About this exercise
Your answer should consist of the lines in the following data that contain "Hbelow".
▼
(** The assignment phase is optimal for the centroids at hand. *)
Lemma find_closest_centroids_minimises (cs : list (list Z)) :
  forall (data : list station_row) (idx' idx : list nat),
  find_closest_centroids data cs = Ok idx' ->
  assignment_below (List.length cs) data idx ->
  cost data cs idx' <= cost data cs idx.
Proof.
  induction data as [|r data IH]; intros idx' idx H Hidx.
  - unfold cost; simpl; lia.
  - destruct idx as [|c idx]; [exfalso; eapply assignment_below_nil; eauto|].
    apply assignment_below_tail in Hidx as (Hc & Hidx).
    unfold find_closest_centroids in H; cbn [mapM] in H.
    apply bind_ok in H as (j & Hj & H).
    apply bind_ok in H as (js & Hjs & H).
    injection H as <-.
    rewrite !cost_cons.
    specialize (IH js idx Hjs Hidx).
    assert (Hcs : cs <> []) by (intros ->; simpl in Hc; lia).
    destruct (closest_spec cs r Hcs) as (j0 & c0 & Hj0 & Hc0 & Hall).
    rewrite Hj0 in Hj; injection Hj as ->.
    destruct (nth_error cs c) as [y|] eqn:Hy;
      [| apply nth_error_None in Hy; lia].
    destruct (Hall c y Hy) as (Hle & _).
    rewrite (nth_error_nth _ _ [] Hc0), (nth_error_nth _ _ [] Hy). lia.
Qed.

Lemma distortion_terms (cs : list (list Z)) :
  forall (data : list station_row) (idx pre : list nat) (terms : list Z),
  mapM (fun t : nat * station_row =>
          i <- py_get (pre ++ idx) (fst t) ;;
          c <- py_get cs i ;;
          Ok (dist_sq (dist (feats (snd t)) c)))
       (combine (seq (List.length pre) (List.length data)) data) = Ok terms ->
  assignment_below (List.length cs) data idx /\
  terms = map (fun p => sqdist (feats (fst p)) (nth (snd p) cs [])) (combine data idx).
Proof.
  induction data as [|r data IH]; intros idx pre terms H.
  - simpl in H; injection H as <-. split; [intros i Hi; simpl in Hi; lia | reflexivity].
  - cbn [List.length seq combine mapM fst snd] in H.
    apply bind_ok in H as (q & Hq & H).
    apply bind_ok in Hq as (i & Hi & Hq).
    apply bind_ok in Hq as (c & Hc & Hq).
    apply bind_ok in H as (ts & Hts & H).
    injection H as <-. injection Hq as <-.
    apply py_get_inv in Hi, Hc.
    rewrite nth_error_app2, Nat.sub_diag in Hi by lia.
    destruct idx as [|i' idx]; [discriminate|]. injection Hi as ->.
    replace (pre ++ i :: idx) with ((pre ++ [i]) ++ idx) in Hts
      by (rewrite <- app_assoc; reflexivity).
    replace (S (List.length pre)) with (List.length (pre ++ [i])) in Hts
      by (rewrite length_app; simpl; lia).
    destruct (IH idx (pre ++ [i]) ts Hts) as (Hbelow & ->).
    split.
    + intros [|n] Hn.
      * exists i; split; [reflexivity | apply nth_error_Some; congruence].
      * apply Hbelow; simpl in Hn; lia.
    + cbn [combine map fst snd]. rewrite (nth_error_nth _ _ [] Hc). reflexivity.
Qed.

Lemma compute_distortion_ok (data : list station_row) (cs : list (list Z))
    (idx : list nat) (q : Q) :
  compute_distortion data cs idx = Ok q ->
  assignment_below (List.length cs) data idx /\
  q = Qmake (cost data cs idx) (Pos.of_nat (List.length data)).
Proof.
  intros H; unfold compute_distortion in H.
  apply bind_ok in H as (terms & Hterms & H).
  destruct (distortion_terms cs data idx [] terms Hterms) as (Hbelow & ->).
  split; [exact Hbelow|].
  destruct data; [discriminate|]. injection H as <-. reflexivity.
Qed.

(** The update phase does not raise the cost, compared with integer
    centroids of the dimension of the data, when the indices still fit
    the new list. *)
Lemma compute_centroids_minimises (d k : nat) (data : list station_row)
    (idx : list nat) (cs : list (list Z)) :
  uniform d data ->
  (forall c, In c cs -> List.length c = d) ->
  assignment_below (List.length cs) data idx ->
  assignment_below (List.length (occupied data idx k)) data idx ->
  cost data (map (fun c => cluster_mean d (members data idx c)) (occupied data idx k)) idx
  <= cost data cs idx.
Proof.
  intros Hu Hdim Hcs Hocc.
  pose proof (occupied_prefix data idx k Hocc) as Hpre.
  set (m := List.length (occupied data idx k)) in *.
  rewrite (cost_by_cluster m _ data idx Hocc), (cost_by_cluster m cs data idx Hocc).
  apply py_sum_map_le; intros c Hc.
  assert (Hin : In c (occupied data idx k)) by (rewrite Hpre; exact Hc).
  apply in_seq in Hc.
  apply occupied_In in Hin as (_ & Hne).
  destruct (members_nonempty data idx c Hne) as (i & Hi & Hnth).
  destruct (Hcs i Hi) as (c' & Hc' & Hlt).
  rewrite Hnth in Hc'; injection Hc' as <-.
  destruct (nth_error cs c) as [y|] eqn:Hy; [| apply nth_error_None in Hy; lia].
  rewrite (nth_error_nth _ _ [] Hy).
  rewrite Hpre.
  assert (Hmean : nth_error (map (fun c => cluster_mean d (members data idx c)) (seq 0 m)) c
                  = Some (cluster_mean d (members data idx c))).
  { rewrite nth_error_map, nth_error_seq.
    destruct (Nat.ltb_spec c m); [reflexivity | lia]. }
  rewrite (nth_error_nth _ _ [] Hmean).
  apply cluster_mean_minimises.
  - exact Hne.
  - apply members_uniform; exact Hu.
  - apply Hdim; eapply nth_error_In; eauto.
Qed.

(** ** When the report succeeds *)

Lemma distortion_terms_ok (cs : list (list Z)) :
  forall (data : list station_row) (idx pre : list nat),
  assignment_below (List.length cs) data idx ->
  exists terms,
    mapM (fun t : nat * station_row =>
            i <- py_get (pre ++ idx) (fst t) ;;
            c <- py_get cs i ;;
            Ok (dist_sq (dist (feats (snd t)) c)))
         (combine (seq (List.length pre) (List.length data)) data) = Ok terms.
Proof.
  induction data as [|r data IH]; intros idx pre Hidx.
  - exists []; reflexivity.
  - destruct idx as [|i idx]; [exfalso; eapply assignment_below_nil; eauto|].
    apply assignment_below_tail in Hidx as (Hi & Hidx).
    cbn [List.length seq combine mapM fst snd].
    rewrite (py_get_ok (pre ++ i :: idx) _ i)
      by (rewrite nth_error_app2, Nat.sub_diag by lia; reflexivity).
    cbn [bind].
    destruct (nth_error cs i) as [c|] eqn:Hc; [| apply nth_error_None in Hc; lia].
    rewrite (py_get_ok _ _ _ Hc); cbn [bind].
    destruct (IH idx (pre ++ [i]) Hidx) as (ts & Hts).
    rewrite <- app_assoc, length_app in Hts; cbn [app List.length] in Hts.
    rewrite Nat.add_1_r in Hts. rewrite Hts; cbn [bind].
    eexists; reflexivity.
Qed.

Lemma compute_distortion_defined (data : list station_row) (cs : list (list Z))
    (idx : list nat) :
  data <> [] ->
  assignment_below (List.length cs) data idx ->
  exists q, compute_distortion data cs idx = Ok q.
Proof.
  intros Hne Hidx; unfold compute_distortion, enumerate.
  destruct (distortion_terms_ok cs data idx [] Hidx) as (ts & Hts).
  cbn [app List.length] in Hts. rewrite Hts; cbn [bind].
  destruct data; [congruence | eexists; reflexivity].
Qed.

Lemma members_of_record (data : list station_row) :
  forall (idx : list nat) (i c : nat),
  (i < List.length data)%nat -> nth_error idx i = Some c ->
  members data idx c <> [].
Proof.
  induction data as [|r data IH]; intros idx i c Hi Hc; [simpl in Hi; lia|].
  destruct idx as [|c0 idx]; [destruct i; discriminate|].
  rewrite members_cons.
  destruct (Nat.eqb_spec c0 c) as [-> | Hne]; [discriminate|].
  destruct i as [|i]; simpl in Hc; [congruence|].
  apply (IH idx i c); [simpl in Hi; lia | exact Hc].
Qed.

(** X9: after an update phase the report of the distortion succeeds
    exactly when the occupied clusters are the first ones: an empty
    cluster before an occupied one makes it fail. *)
Lemma distortion_report_defined (d k : nat) (data : list station_row)
    (idx : list nat) (cs' : list (list Z)) :
  data <> [] ->
  uniform d data ->
  assignment_below k data idx ->
  compute_centroids data idx k = Ok cs' ->
  (exists q, compute_distortion data cs' idx = Ok q) <->
  occupied data idx k = seq 0 (List.length (occupied data idx k)).
Proof.
  intros Hne Hu Hidx Hcs'.
  rewrite (compute_centroids_spec d k data idx Hne Hu Hidx) in Hcs'.
  injection Hcs' as <-.
  split.
  - intros (q & Hq). apply occupied_prefix.
    destruct (compute_distortion_ok _ _ _ _ Hq) as (Hfit & _).
    rewrite length_map in Hfit; exact Hfit.
  - intros Hpre. apply compute_distortion_defined; [exact Hne|].
    rewrite length_map. intros i Hi.
    destruct (Hidx i Hi) as (c & Hc & Hck).
    exists c; split; [exact Hc|].
    assert (Hin : In c (occupied data idx k)).
    { apply occupied_In; split; [exact Hck|].
      eapply members_of_record; eauto. }
    rewrite Hpre in Hin. apply in_seq in Hin; lia.
Qed.

Lemma distortion_report_defined_witness :
  (exists q,
     compute_distortion [Row "a" [0; 1]; Row "b" [6; 1]] [[0; 1]; [6; 1]]
       [0%nat; 1%nat] = Ok q) <->
  occupied [Row "a" [0; 1]; Row "b" [6; 1]] [0%nat; 1%nat] 3 =
  seq 0 (List.length (occupied [Row "a" [0; 1]; Row "b" [6; 1]] [0%nat; 1%nat] 3)).
Proof.
  apply (distortion_report_defined 2 3).
  - discriminate.
  - intros r [<- | [<- | []]]; reflexivity.
  - intros i Hi; simpl in Hi.
    destruct i as [|[|i]]; [| | lia]; eexists; (split; [reflexivity | lia]).
  - reflexivity.
Defined.

(** ** Further properties of the distance and of the rounding *)

Lemma sqdist_sym (u : list Z) : forall v, sqdist u v = sqdist v u.
Proof.
  induction u as [|x u IH]; intros [|y v];
    rewrite ?sqdist_nil_l, ?sqdist_nil_r; try reflexivity.
  rewrite !sqdist_cons, IH. f_equal. ring.
Qed.

Lemma sqdist_refl (u : list Z) : sqdist u u = 0.
Proof.
  induction u as [|x u IH]; [reflexivity|].
  rewrite sqdist_cons, IH, Z.sub_diag. reflexivity.
Qed.

Lemma sqdist_zero (u : list Z) :
  forall v, List.length u = List.length v -> sqdist u v = 0 -> u = v.
Proof.
  induction u as [|x u IH]; intros [|y v] Hlen H; try discriminate; [reflexivity|].
  rewrite sqdist_cons in H.
  pose proof (sqdist_nonneg u v) as Hn.
  assert (Hx : (x - y) ^ 2 = 0) by nia.
  assert (x = y) by nia.
  f_equal; [assumption|]. apply IH; [simpl in Hlen; lia | lia].
Qed.

(** X1: the distance is symmetric, is zero from a vector to itself, is
    never negative, and between vectors of one length it is zero only
    when they are equal. *)
Theorem dist_symmetric_zero :
  (forall u v, dist u v = dist v u) /\
  (forall u, dist_val (dist u u) = 0%R) /\
  (forall u v, (0 <= dist_val (dist u v))%R) /\
  (forall u v, List.length u = List.length v ->
     dist_val (dist u v) = 0%R -> u = v).
Proof.
  split; [|split; [|split]].
  - intros u v; unfold dist; f_equal; apply sqdist_sym.
  - intros u; unfold dist_val; simpl. rewrite sqdist_refl. apply sqrt_0.
  - intros u v; apply sqrt_pos.
  - intros u v Hlen H. apply sqdist_zero; [exact Hlen|].
    unfold dist_val in H; simpl in H.
    apply sqrt_eq_0 in H; [| apply IZR_le, sqdist_nonneg].
    apply eq_IZR; exact H.
Qed.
▲
Task solution
    destruct (IH idx (pre ++ [i]) ts Hts) as (Hbelow & ->).
      * apply Hbelow; simpl in Hn; lia.
  destruct (distortion_terms cs data idx [] terms Hterms) as (Hbelow & ->).
  split; [exact Hbelow|].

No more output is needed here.